So how to setup crawler scheduler tasks:

Add a new Scheduler Task
Select the class Execute console commands
Select Frequency for the execution
Go to section Schedulable Command. Save and reopen to define command arguments at the bottom.
Select e.g. crawler:buildQueue (press save)
Select the options you want to execute the queue with, it's important to check the checkboxes and not only fill in the values.

Now you can save and close, and your scheduler tasks will be running as configured.

The configured task will look like this:

Task configuration for building the queue

And after save and close, you can see what command is executed, it would be the same parameters, you can use when running from cli, see Building and Executing queue right away (from cli)

Use cases

This section is made to show different use cases for the crawler, and what value it can bring by installing it. The crawler has transformed over the years to have multiple use cases. If you have some that is not listed here, feel free to make a PR or issue on https://github.com/tomasnorre/crawler.

Cache warm up

To have a website that is fast for the end-user is essential, therefore having a warm cache even before the first user hits the newly deployed website, will be beneficial, so how could one achieve this?

The crawler have some command line tools (hereafter cli tools) that can be used, during deployments. The cli tools is implemented with the symfony/console which have been standard in TYPO3 for a while.

There are 3 commands that can be of you benefit during deployments.

vendor/bin/typo3 crawler:flushQueue
vendor/bin/typo3 crawler:buildQueue
vendor/bin/typo3 crawler:processQueue

You can see more on which parameters they take in Run via command controller, this example will provide suggestion on how you can set it up, and you can adjust with additional parameters if you like.

Create crawler configuration

First we need a crawler configuration these are stored in the database. You can add it via the backend, see Configuration records.

It's suggested to select the most important pages of the website and add them to a Crawler configuration called e.g. deployment:

Crawler configuration record

Hint

Let's say your website has frontend users with one or multiple user groups. In this case you need to create multiple crawler configurations: For every possible combination of User groups that a user can have you need to create a individual crawler configuration.
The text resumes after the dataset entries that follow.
(* ===== verification/Network.v ===== *)
(** * The network role model and the write fences

    [packages/studio-network/src]: [roles.ts] (Module [Roles]), [fences.ts] (Module [Fences]),
    [broadcast.ts] (Module [Broadcast]) and [cre-modes.ts] (Module [CreModes]).  An error is its
    reason code and chain id; the sentence for the operator is not modelled.  A [ReadonlySet] is
    the boolean function of its [has]; the registry's [Map] is a [gmap]. *)

From S2P Require Import Prelude Regex.
From stdpp Require Import pretty.
From Stdlib Require Import Ascii.
Local Open Scope Z_scope.

Module Roles.

Inductive NetworkRole := READ_ONLY_SOURCE | TESTNET_EXECUTION | LOCAL_FORK.
#[export] Instance NetworkRole_eq_dec : EqDecision NetworkRole.
Proof. solve_decision. Defined.

Definition WRITE_CAPABLE_ROLES (r : NetworkRole) : bool := includes [TESTNET_EXECUTION; LOCAL_FORK] r.
Definition PUBLIC_WRITE_ROLES (r : NetworkRole) : bool := includes [TESTNET_EXECUTION] r.

Record NetworkRef := {
  ref_chainId : Z;
  ref_role : NetworkRole;
  forkedFrom : option Z;
  forkBlock : option string
}.

Inductive ApprovedNetworkReason :=
| PRODUCTION_WRITE
| NOT_APPROVED
| ROLE_MISMATCH
| READ_ONLY_WRITE
| FORK_PUBLIC_WRITE
| UNKNOWN_NETWORK.
#[export] Instance ApprovedNetworkReason_eq_dec : EqDecision ApprovedNetworkReason.
Proof. solve_decision. Defined.

Record NetworkGuardError := { err_reason : ApprovedNetworkReason; err_chainId : option Z }.

Inductive RpcCapability := READ_ONLY | READ_WRITE.
Inductive NetworkEnvironment := PRODUCTION | TESTNET | LOCAL.

Record ApprovedNetwork := {
  chainId : Z;
  name : string;
  canonicalName : string;
  role : NetworkRole;
  environment : NetworkEnvironment;
  rpcCapability : RpcCapability;
  chainSelector : option string;
  nativeSymbol : string;
  explorer : option string;
  verifiedBy : string
}.

Definition APPROVED : list ApprovedNetwork :=
  [ {| chainId := 11155111; name := "Ethereum Sepolia"; canonicalName := "ethereum-testnet-sepolia";
       role := TESTNET_EXECUTION; environment := TESTNET; rpcCapability := READ_WRITE;
       chainSelector := Some "16015286601757825753"; nativeSymbol := "ETH";
       explorer := Some "https://sepolia.etherscan.io";
       verifiedBy := "ContextLock P23 live deployment; CRE supported-chains as ethereum-testnet-sepolia" |};
    {| chainId := 84532; name := "Base Sepolia"; canonicalName := "ethereum-testnet-sepolia-base-1";
       role := TESTNET_EXECUTION; environment := TESTNET; rpcCapability := READ_WRITE;
       chainSelector := Some "10344971235874465080"; nativeSymbol := "ETH";
       explorer := Some "https://sepolia.basescan.org";
       verifiedBy := "ContextLock P19 CCIP lane verification; CRE supported-chains as ethereum-testnet-sepolia-base-1" |};
    {| chainId := 31337; name := "Local Anvil fork"; canonicalName := "local-anvil-fork";
       role := LOCAL_FORK; environment := LOCAL; rpcCapability := READ_WRITE;
       chainSelector := None; nativeSymbol := "ETH"; explorer := None;
       verifiedBy := "local process; not a public network" |};
    {| chainId := 1; name := "Ethereum Mainnet"; canonicalName := "ethereum-mainnet";
       role := READ_ONLY_SOURCE; environment := PRODUCTION; rpcCapability := READ_ONLY;
       chainSelector := Some "5009297550715157269"; nativeSymbol := "ETH";
       explorer := Some "https://etherscan.io";
       verifiedBy := "P27 live read: eth_blockNumber agreed across two independent providers; CRE supported-chains as ethereum-mainnet" |} ].

(** [new Map(APPROVED.map((n) => [n.chainId, n]))]: a later entry replaces an earlier one. *)
Definition BY_CHAIN_ID : gmap Z ApprovedNetwork :=
  foldl (fun m n => <[chainId n := n]> m) ∅ APPROVED.

Definition executionNetworks : list ApprovedNetwork :=
  List.filter (fun n => WRITE_CAPABLE_ROLES (role n)) APPROVED.

Definition readOnlySources : list ApprovedNetwork :=
  List.filter (fun n => bool_decide (role n = READ_ONLY_SOURCE)) APPROVED.

Definition PRODUCTION_CHAIN_IDS : list Z :=
  [1; 10; 56; 100; 130; 137; 146; 250; 252; 324; 480; 1101; 1329; 5000; 8453; 34443; 42161; 42220;
   43114; 59144; 81457; 534352].

Definition isProductionChain (cid : Z) : bool := includes PRODUCTION_CHAIN_IDS cid.

Definition approvedNetworks : list ApprovedNetwork := APPROVED.

Definition lookupNetwork (cid : Z) : option ApprovedNetwork := BY_CHAIN_ID !! cid.

Inductive WriteIntent := PUBLIC_WRITE | LOCAL_WRITE.
#[export] Instance WriteIntent_eq_dec : EqDecision WriteIntent.
Proof. solve_decision. Defined.

Definition guardError (r : ApprovedNetworkReason) (cid : Z) : NetworkGuardError :=
  {| err_reason := r; err_chainId := Some cid |}.

(** The write guard. *)
Definition assertExecutionAllowed (ref : NetworkRef) (intent : WriteIntent) (context : string)
    : result NetworkGuardError ApprovedNetwork :=
  throw guardError PRODUCTION_WRITE (ref_chainId ref)
    when isProductionChain (ref_chainId ref) && negb (bool_decide (ref_role ref = LOCAL_FORK)) ;;
  throw guardError READ_ONLY_WRITE (ref_chainId ref)
    when bool_decide (ref_role ref = READ_ONLY_SOURCE) ;;
  match BY_CHAIN_ID !! ref_chainId ref with
  | None => Err (guardError NOT_APPROVED (ref_chainId ref))
  | Some network =>
      throw guardError ROLE_MISMATCH (ref_chainId ref)
        when negb (bool_decide (role network = ref_role ref)) ;;
      throw guardError FORK_PUBLIC_WRITE (ref_chainId ref)
        when bool_decide (intent = PUBLIC_WRITE) && negb (PUBLIC_WRITE_ROLES (role network)) ;;
      throw guardError NOT_APPROVED (ref_chainId ref)
        when negb (WRITE_CAPABLE_ROLES (role network)) ;;
      Ok network
  end.

(** Reading is unrestricted: the source's body is empty. *)
Definition assertReadAllowed (ref : NetworkRef) (context : string) : result NetworkGuardError unit :=
  Ok tt.

Definition assertWalletNetworkSafe (walletChainId : Z) (tgt : NetworkRef) (context : string)
    : result NetworkGuardError unit :=
  throw guardError PRODUCTION_WRITE walletChainId when isProductionChain walletChainId ;;
  throw guardError ROLE_MISMATCH walletChainId when negb (walletChainId =? ref_chainId tgt) ;;
  Ok tt.

Definition networkLabel (ref : NetworkRef) : string :=
  match ref_role ref with
  | READ_ONLY_SOURCE => "MAINNET DATA — READ ONLY"
  | TESTNET_EXECUTION => "TESTNET"
  | LOCAL_FORK => "LOCAL MAINNET FORK — NO PUBLIC TRANSACTIONS"
  end.

Definition FORBIDDEN_LABELS : list string :=
  ["Live Mainnet Agent"; "Mainnet Agent"; "Production Agent"; "Live Trading"; "Real Money";
   "Mainnet Execution"].

(** ** The registry as a table *)

Lemma BY_CHAIN_ID_lookup (cid : Z) (n : ApprovedNetwork) :
  BY_CHAIN_ID !! cid = Some n -> n ∈ APPROVED /\ chainId n = cid.
Proof.
  unfold BY_CHAIN_ID, APPROVED. cbn [foldl chainId].
  rewrite !lookup_insert_Some, lookup_empty.
  intros [[<- <-]|[_ [[<- <-]|[_ [[<- <-]|[_ [[<- <-]|[_ ?]]]]]]]]; [..|done];
    (split; [repeat constructor|reflexivity]).
Qed.

Lemma APPROVED_cases (n : ApprovedNetwork) (P : ApprovedNetwork -> Prop) :
  n ∈ APPROVED -> Forall P APPROVED -> P n.
Proof. intros Hn HP. rewrite Forall_forall in HP. auto. Qed.

(** Prove a fact of every registered network by evaluating it on each entry of the table. *)
Ltac each_approved :=
  unfold APPROVED; repeat (apply Forall_cons; split); [..|apply Forall_nil]; vm_compute;
  intros; try done; auto.

(** Every registered network round-trips through the map, so no two entries share a chain id. *)
Lemma APPROVED_registered (n : ApprovedNetwork) :
  n ∈ APPROVED -> BY_CHAIN_ID !! chainId n = Some n.
Proof.
  intros Hn. apply (APPROVED_cases n (fun n => BY_CHAIN_ID !! chainId n = Some n) Hn).
  each_approved.
Qed.

(** The registry grants no write role to a production chain. *)
Lemma APPROVED_not_production (n : ApprovedNetwork) :
  n ∈ APPROVED -> WRITE_CAPABLE_ROLES (role n) = true -> isProductionChain (chainId n) = false.
Proof.
  intros Hn. apply (APPROVED_cases n (fun n => WRITE_CAPABLE_ROLES (role n) = true ->
    isProductionChain (chainId n) = false) Hn).
  each_approved.
Qed.

Lemma WRITE_CAPABLE_ROLES_iff (r : NetworkRole) :
  WRITE_CAPABLE_ROLES r = true <-> r <> READ_ONLY_SOURCE.
Proof. destruct r; vm_compute; split; done. Qed.

Lemma PUBLIC_WRITE_ROLES_iff (r : NetworkRole) :
  PUBLIC_WRITE_ROLES r = true <-> r = TESTNET_EXECUTION.
Proof. destruct r; vm_compute; split; done. Qed.

(** What the write guard promises: an allowed write is a write on a registered network, under the
    role the registry gives it. *)
Definition executionAllowed (ref : NetworkRef) (intent : WriteIntent) (n : ApprovedNetwork) : Prop :=
  n ∈ APPROVED /\ chainId n = ref_chainId ref /\ role n = ref_role ref /\
  match intent with PUBLIC_WRITE => role n = TESTNET_EXECUTION | LOCAL_WRITE => role n <> READ_ONLY_SOURCE end.

Lemma assertExecutionAllowed_ok (ref : NetworkRef) (intent : WriteIntent) (context : string) n :
  assertExecutionAllowed ref intent context = Ok n <-> executionAllowed ref intent n.
Proof.
  unfold assertExecutionAllowed, executionAllowed. rewrite !throw_ok. split.
  - intros (_ & Hro & H). destruct (BY_CHAIN_ID !! ref_chainId ref) as [m|] eqn:E; [|done].
    rewrite !throw_ok in H. destruct H as (Hrole & Hpub & Hw & [= <-]).
    apply BY_CHAIN_ID_lookup in E as [Hin Hid].
    apply negb_false_iff, bool_decide_eq_true in Hrole.
    apply negb_false_iff, WRITE_CAPABLE_ROLES_iff in Hw.
    split_and!; try done. destruct intent; [|done].
    by apply negb_false_iff, PUBLIC_WRITE_ROLES_iff in Hpub.
  - intros (Hin & Hid & Hrole & Hint).
    assert (role n <> READ_ONLY_SOURCE) as Hro by (destruct intent; congruence).
    assert (Hw : WRITE_CAPABLE_ROLES (role n) = true) by by apply WRITE_CAPABLE_ROLES_iff.
    rewrite <- Hid, <- Hrole. rewrite (APPROVED_registered n Hin), (APPROVED_not_production n Hin Hw).
    rewrite (bool_decide_eq_false_2 _ Hro), (bool_decide_eq_true_2 (role n = role n) eq_refl), Hw.
    split_and!; [done..|]. destruct intent; simpl; [|done].
    apply PUBLIC_WRITE_ROLES_iff in Hint. by rewrite Hint.
Qed.

Lemma public_write_chains (n : ApprovedNetwork) :
  n ∈ APPROVED -> role n = TESTNET_EXECUTION -> chainId n = 11155111 \/ chainId n = 84532.
Proof.
  intros Hn. apply (APPROVED_cases n (fun n => role n = TESTNET_EXECUTION ->
    chainId n = 11155111 \/ chainId n = 84532) Hn).
  each_approved.
Qed.

(** C8: the write guard allows a write exactly on a registered network claimed under the role the
    registry records for it: TESTNET_EXECUTION for a public write, any role but READ_ONLY_SOURCE
    for a local one.  In particular a public write only ever reaches Sepolia or Base Sepolia, and
    no production chain is written to, whatever role the caller claims. *)
Theorem assertExecutionAllowed_spec (ref : NetworkRef) (intent : WriteIntent) (context : string)
    (n : ApprovedNetwork) :
  (assertExecutionAllowed ref intent context = Ok n <-> executionAllowed ref intent n) /\
  (assertExecutionAllowed ref intent context = Ok n ->
   isProductionChain (ref_chainId ref) = false /\
   (intent = PUBLIC_WRITE -> ref_chainId ref = 11155111 \/ ref_chainId ref = 84532)).
Proof.
  split; [apply assertExecutionAllowed_ok|].
  intros (Hin & <- & Hrole & Hint)%assertExecutionAllowed_ok. split.
  - apply APPROVED_not_production; [done|]. apply WRITE_CAPABLE_ROLES_iff.
    destruct intent; congruence.
  - intros ->. by apply public_write_chains.
Qed.

(** The reason names the boundary that was hit.  A production chain is refused with
    PRODUCTION_WRITE unless the caller claims LOCAL_FORK; a read-only claim elsewhere with
    READ_ONLY_WRITE; an unregistered chain with NOT_APPROVED; a role other than the registry's
    with ROLE_MISMATCH; and a public write to a fork with FORK_PUBLIC_WRITE.  Every refusal
    carries the chain id of the reference. *)
Theorem assertExecutionAllowed_reason (ref : NetworkRef) (intent : WriteIntent) (context : string)
    (e : NetworkGuardError) :
  assertExecutionAllowed ref intent context = Err e ->
  err_chainId e = Some (ref_chainId ref) /\
  match err_reason e with
  | PRODUCTION_WRITE => isProductionChain (ref_chainId ref) = true /\ ref_role ref <> LOCAL_FORK
  | READ_ONLY_WRITE => ref_role ref = READ_ONLY_SOURCE
  | NOT_APPROVED => lookupNetwork (ref_chainId ref) = None
  | ROLE_MISMATCH => exists n, lookupNetwork (ref_chainId ref) = Some n /\ role n <> ref_role ref
  | FORK_PUBLIC_WRITE => intent = PUBLIC_WRITE /\ ref_role ref = LOCAL_FORK
  | UNKNOWN_NETWORK => False
  end.
Proof.
  unfold assertExecutionAllowed, lookupNetwork. rewrite throw_err.
  intros [[H <-]|[_ H]]; [rewrite andb_true_iff, negb_true_iff, bool_decide_eq_false in H; done|].
  rewrite throw_err in H. destruct H as [[H <-]|[Hro H]]; [by apply bool_decide_eq_true in H|].
  apply bool_decide_eq_false in Hro.
  destruct (BY_CHAIN_ID !! ref_chainId ref) as [n|] eqn:E; [|by injection H as <-].
  rewrite !throw_err in H. destruct H as [[H <-]|[Hr [[H <-]|[_ [[H _]|[_ H]]]]]]; [..|done].
  - apply negb_true_iff, bool_decide_eq_false in H. split; [done|]. by exists n.
  - apply andb_true_iff in H as [Hi Hp]. apply bool_decide_eq_true in Hi.
    apply negb_false_iff, bool_decide_eq_true in Hr. rewrite Hr in Hp. split_and!; [done..|].
    destruct (ref_role ref); [done|by vm_compute in Hp|done].
  - apply negb_false_iff, bool_decide_eq_true in Hr. rewrite Hr in H.
    destruct (ref_role ref); by vm_compute in H.
Qed.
All those crawler configurations need to be added to the crawler:processQueue command to be considered. If you miss this some user get a warmed up cache but those with a combination of user groups which was not taken into account in a crawler configuration will get an uncached page.

Build the queue

With this only pages added will be crawled when using this configuration. So how will we execute this from CLI during deployment? I don't know which deployment tool you use, but it's not important as long as you can execute shell commands. What would you need to execute?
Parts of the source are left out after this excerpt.